◆ Available records ◆

(** A flush that succeeds adds the block, with its index entry pending. *)
Lemma Flush_inv es blocks cur idx b : BuildInv es blocks cur idx b -> pending_index_entry b = false -> tb_ok b = true ->
  cur <> [] -> tb_ok (tb_Flush accelerated align snappy zstd b) = true ->
  BuildInv es (blocks ++ [cur]) [] idx (tb_Flush accelerated align snappy zstd b)
  /\ pending_index_entry (tb_Flush accelerated align snappy zstd b) = true.
Proof.
  intros I Hp Hok Hcur. unfold tb_Flush. rewrite Hok. cbn [negb].
  rewrite decide_False by (by rewrite (ti_data _ _ _ _ _ I), build_nil).
  destruct (WriteBlock _ _ _ _ _ _) as [b1 handle] eqn:Ew.
  destruct (tb_ok b1) eqn:E1; [|intros Hf; exfalso].
  2: { change (tb_ok (b1 <| tb_data_block ::= bb_Reset |> <| pending_handle := handle |>)) with (tb_ok b1) in Hf.
       rewrite E1 in Hf. match type of Hf with tb_ok (filter_start ?x) = true =>
         destruct (filter_start_fields x) as (_ & _ & _ & Hs & _) end. unfold tb_ok in Hf. rewrite Hs in Hf.
       change (tb_ok b1 = true) in Hf. by rewrite E1 in Hf. }
  change (tb_ok (b1 <| tb_data_block ::= bb_Reset |> <| pending_handle := handle |>)) with (tb_ok b1). rewrite E1.
  destruct (file_flush _) as [a s].
  destruct (WriteBlock_ok _ _ _ _ Ew (ti_options _ _ _ _ _ I) E1 (ti_offset _ _ _ _ _ I)) as (-> & R & Hfile & Hoff). clear Ew E1.
  rewrite (ti_data _ _ _ _ _ I) in Hfile |- *. fold (block_text interval cur) in Hfile |- *.
  set (b2 := b1 <| tb_data_block ::= bb_Reset |> <| pending_handle := _ |> <| pending_index_entry := true |>
               <| tb_answers := a |> <| tb_status := s |>).
  destruct (filter_start_fields b2) as (F1 & F2 & F3 & F4 & F5 & F6 & F7 & F8 & F9 & F10).
  set (b3 := filter_start b2) in *. intros _. clearbody b3.
  assert (Hblocks : concat (stored_entries <$> (blocks ++ [cur])) = tb_file b1).
  { rewrite fmap_app, concat_app, Hfile, (ti_file _ _ _ _ _ I). simpl. by rewrite app_nil_r. }
  assert (Hpre : prefix_text blocks (length blocks) = tb_file b) by (by rewrite prefix_text_all, (ti_file _ _ _ _ _ I)).
  split; [split|].
  - rewrite concat_app, (ti_entries _ _ _ _ _ I). simpl. by rewrite !app_nil_r.
  - apply Forall_app. split; [apply I|]. by constructor.
  - rewrite F1. change (tb_options b2) with (tb_options b1). rewrite (sr_options _ _ R). apply I.
  - rewrite F2, Hblocks. done.
  - rewrite F3, F2. exact Hoff.
  - rewrite F5. reflexivity.
  - rewrite F6. change (tb_index_block b2) with (tb_index_block b1). rewrite (sr_index _ _ R). apply I.
  - rewrite F7. change (tb_last_key b2) with (tb_last_key b1). rewrite (sr_last _ _ R). apply I.
  - rewrite F10. change (tb_filter b2) with (tb_filter b1).
    change (tb_offset b2) with (tb_offset b1). rewrite (sr_filter _ _ R), (ti_filter _ _ _ _ _ I).
    destruct (filter_policy options) as [policy|]; [|done]. cbn [fmap option_fmap option_map fst snd]. do 2 f_equal.
    rewrite filter_calls_flush, foldl_app. cbn [foldl]. unfold add_block at 2. cbn [fst snd foldl]. f_equal.
    unfold block_offset. rewrite prefix_text_all, Hblocks, Hoff. done.
  - rewrite F8, length_app, (ti_length _ _ _ _ _ I), Hp. change (pending_index_entry b2) with true. simpl. lia.
  - intros _. split; [done|]. rewrite F9, length_app. simpl (length [cur]). rewrite Nat.add_sub. unfold handle_of.
    rewrite block_offset_app, list_lookup_middle by lia. unfold block_offset. rewrite Hpre, <- (ti_offset _ _ _ _ _ I). reflexivity.
  - rewrite F8. intros Hf. discriminate Hf.
  - intros i sep value Hi. destruct (ti_idx _ _ _ _ _ I i sep value Hi) as (-> & block & Hb & Hsep).
    pose proof (lookup_lt_Some _ _ _ Hb). rewrite handle_of_app by done. split; [done|]. exists block.
    split; [by apply lookup_app_l_Some|]. rewrite drop_app_le by lia. rewrite concat_app. simpl. by rewrite !app_nil_r.
  - rewrite F8. reflexivity.
Qed.

Lemma key_at_last es e : last es = Some e -> key_at es (length es - 1) = e.1.
Proof. rewrite last_lookup, Nat.sub_1_r. intros Hl. unfold key_at. by rewrite Hl. Qed.

Lemma separates_app sep block rest more : separates sep block rest -> rest <> [] -> separates sep block (rest ++ more).
Proof. intros (e & ?) Hr. exists e. by destruct rest. Qed.

Lemma rest_nonempty blocks (cur : entries) i : Forall (fun block => block <> []) blocks ->
  (S i < length blocks)%nat \/ cur <> [] -> concat (drop (S i) blocks) ++ cur <> [].
Proof.
  intros Hne Hi Hn. apply app_eq_nil in Hn as [Hn Hc]. destruct Hi as [Hi|]; [|done].
  destruct (lookup_lt_is_Some_2 _ _ Hi) as [x Hx]. rewrite (drop_S _ _ _ Hx) in Hn. simpl in Hn.
  apply app_eq_nil in Hn as [-> _]. by eapply (Forall_lookup_1 _ _ _ _ Hne).
Qed.

(** The block whose index entry is pending ends with the last key. *)
Lemma pending_block es blocks cur idx b : BuildInv es blocks cur idx b -> pending_index_entry b = true -> Forall good es.*1 ->
  exists block e, blocks !! (length blocks - 1)%nat = Some block /\ last block = Some e /\ last es = Some e
    /\ tb_last_key b = e.1 /\ good e.1.
Proof.
  intros I Ep Hgood. pose proof (ti_length _ _ _ _ _ I) as Hlen. rewrite Ep in Hlen. destruct (ti_pending _ _ _ _ _ I Ep) as [-> _].
  destruct (lookup_lt_is_Some_2 blocks (length blocks - 1)) as [block Hb]; [lia|].
  pose proof (Forall_lookup_1 _ _ _ _ (ti_nonempty _ _ _ _ _ I) Hb) as Hne.
  destruct (last block) as [e|] eqn:El; [|by apply last_None in El].
  assert (Hes : last es = Some e).
  { rewrite (ti_entries _ _ _ _ _ I), app_nil_r. rewrite <- (take_drop_middle _ _ _ Hb), drop_ge by lia.
    rewrite concat_app. simpl. by rewrite app_nil_r, last_app, El. }
  exists block, e. split_and!; [done..| |].
  - by rewrite (ti_last _ _ _ _ _ I), (key_at_last _ _ Hes).
  - eapply Forall_forall; [exact Hgood|]. by apply list_elem_of_fmap_2, last_Some_elem_of.
Qed.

◆ Exercise description ◆
Each line of the data above should appear again in your answer, exactly as given.

◆ The completed task ◆
(** A flush that succeeds adds the block, with its index entry pending. *)
Lemma Flush_inv es blocks cur idx b : BuildInv es blocks cur idx b -> pending_index_entry b = false -> tb_ok b = true ->
  cur <> [] -> tb_ok (tb_Flush accelerated align snappy zstd b) = true ->
  BuildInv es (blocks ++ [cur]) [] idx (tb_Flush accelerated align snappy zstd b)
  /\ pending_index_entry (tb_Flush accelerated align snappy zstd b) = true.
Proof.
  intros I Hp Hok Hcur. unfold tb_Flush. rewrite Hok. cbn [negb].
  rewrite decide_False by (by rewrite (ti_data _ _ _ _ _ I), build_nil).
  destruct (WriteBlock _ _ _ _ _ _) as [b1 handle] eqn:Ew.
  destruct (tb_ok b1) eqn:E1; [|intros Hf; exfalso].
  2: { change (tb_ok (b1 <| tb_data_block ::= bb_Reset |> <| pending_handle := handle |>)) with (tb_ok b1) in Hf.
       rewrite E1 in Hf. match type of Hf with tb_ok (filter_start ?x) = true =>
         destruct (filter_start_fields x) as (_ & _ & _ & Hs & _) end. unfold tb_ok in Hf. rewrite Hs in Hf.
       change (tb_ok b1 = true) in Hf. by rewrite E1 in Hf. }
  change (tb_ok (b1 <| tb_data_block ::= bb_Reset |> <| pending_handle := handle |>)) with (tb_ok b1). rewrite E1.
  destruct (file_flush _) as [a s].
  destruct (WriteBlock_ok _ _ _ _ Ew (ti_options _ _ _ _ _ I) E1 (ti_offset _ _ _ _ _ I)) as (-> & R & Hfile & Hoff). clear Ew E1.
  rewrite (ti_data _ _ _ _ _ I) in Hfile |- *. fold (block_text interval cur) in Hfile |- *.
  set (b2 := b1 <| tb_data_block ::= bb_Reset |> <| pending_handle := _ |> <| pending_index_entry := true |>
               <| tb_answers := a |> <| tb_status := s |>).
  destruct (filter_start_fields b2) as (F1 & F2 & F3 & F4 & F5 & F6 & F7 & F8 & F9 & F10).
  set (b3 := filter_start b2) in *. intros _. clearbody b3.
  assert (Hblocks : concat (stored_entries <$> (blocks ++ [cur])) = tb_file b1).
  { rewrite fmap_app, concat_app, Hfile, (ti_file _ _ _ _ _ I). simpl. by rewrite app_nil_r. }
  assert (Hpre : prefix_text blocks (length blocks) = tb_file b) by (by rewrite prefix_text_all, (ti_file _ _ _ _ _ I)).
  split; [split|].
  - rewrite concat_app, (ti_entries _ _ _ _ _ I). simpl. by rewrite !app_nil_r.
  - apply Forall_app. split; [apply I|]. by constructor.
  - rewrite F1. change (tb_options b2) with (tb_options b1). rewrite (sr_options _ _ R). apply I.
  - rewrite F2, Hblocks. done.
  - rewrite F3, F2. exact Hoff.
  - rewrite F5. reflexivity.
  - rewrite F6. change (tb_index_block b2) with (tb_index_block b1). rewrite (sr_index _ _ R). apply I.
  - rewrite F7. change (tb_last_key b2) with (tb_last_key b1). rewrite (sr_last _ _ R). apply I.
  - rewrite F10. change (tb_filter b2) with (tb_filter b1).
    change (tb_offset b2) with (tb_offset b1). rewrite (sr_filter _ _ R), (ti_filter _ _ _ _ _ I).
    destruct (filter_policy options) as [policy|]; [|done]. cbn [fmap option_fmap option_map fst snd]. do 2 f_equal.
    rewrite filter_calls_flush, foldl_app. cbn [foldl]. unfold add_block at 2. cbn [fst snd foldl]. f_equal.
    unfold block_offset. rewrite prefix_text_all, Hblocks, Hoff. done.
  - rewrite F8, length_app, (ti_length _ _ _ _ _ I), Hp. change (pending_index_entry b2) with true. simpl. lia.
  - intros _. split; [done|]. rewrite F9, length_app. simpl (length [cur]). rewrite Nat.add_sub. unfold handle_of.
    rewrite block_offset_app, list_lookup_middle by lia. unfold block_offset. rewrite Hpre, <- (ti_offset _ _ _ _ _ I). reflexivity.
  - rewrite F8. intros Hf. discriminate Hf.
  - intros i sep value Hi. destruct (ti_idx _ _ _ _ _ I i sep value Hi) as (-> & block & Hb & Hsep).
    pose proof (lookup_lt_Some _ _ _ Hb). rewrite handle_of_app by done. split; [done|]. exists block.
    split; [by apply lookup_app_l_Some|]. rewrite drop_app_le by lia. rewrite concat_app. simpl. by rewrite !app_nil_r.
  - rewrite F8. reflexivity.
Qed.

Lemma key_at_last es e : last es = Some e -> key_at es (length es - 1) = e.1.
Proof. rewrite last_lookup, Nat.sub_1_r. intros Hl. unfold key_at. by rewrite Hl. Qed.

Lemma separates_app sep block rest more : separates sep block rest -> rest <> [] -> separates sep block (rest ++ more).
Proof. intros (e & ?) Hr. exists e. by destruct rest. Qed.

Lemma rest_nonempty blocks (cur : entries) i : Forall (fun block => block <> []) blocks ->
  (S i < length blocks)%nat \/ cur <> [] -> concat (drop (S i) blocks) ++ cur <> [].
Proof.
  intros Hne Hi Hn. apply app_eq_nil in Hn as [Hn Hc]. destruct Hi as [Hi|]; [|done].
  destruct (lookup_lt_is_Some_2 _ _ Hi) as [x Hx]. rewrite (drop_S _ _ _ Hx) in Hn. simpl in Hn.
  apply app_eq_nil in Hn as [-> _]. by eapply (Forall_lookup_1 _ _ _ _ Hne).
Qed.

(** The block whose index entry is pending ends with the last key. *)
Lemma pending_block es blocks cur idx b : BuildInv es blocks cur idx b -> pending_index_entry b = true -> Forall good es.*1 ->
  exists block e, blocks !! (length blocks - 1)%nat = Some block /\ last block = Some e /\ last es = Some e
    /\ tb_last_key b = e.1 /\ good e.1.
Proof.
  intros I Ep Hgood. pose proof (ti_length _ _ _ _ _ I) as Hlen. rewrite Ep in Hlen. destruct (ti_pending _ _ _ _ _ I Ep) as [-> _].
  destruct (lookup_lt_is_Some_2 blocks (length blocks - 1)) as [block Hb]; [lia|].
  pose proof (Forall_lookup_1 _ _ _ _ (ti_nonempty _ _ _ _ _ I) Hb) as Hne.
  destruct (last block) as [e|] eqn:El; [|by apply last_None in El].
  assert (Hes : last es = Some e).
  { rewrite (ti_entries _ _ _ _ _ I), app_nil_r. rewrite <- (take_drop_middle _ _ _ Hb), drop_ge by lia.
    rewrite concat_app. simpl. by rewrite app_nil_r, last_app, El. }
  exists block, e. split_and!; [done..| |].
  - by rewrite (ti_last _ _ _ _ _ I), (key_at_last _ _ Hes).
  - eapply Forall_forall; [exact Hgood|]. by apply list_elem_of_fmap_2, last_Some_elem_of.
Qed.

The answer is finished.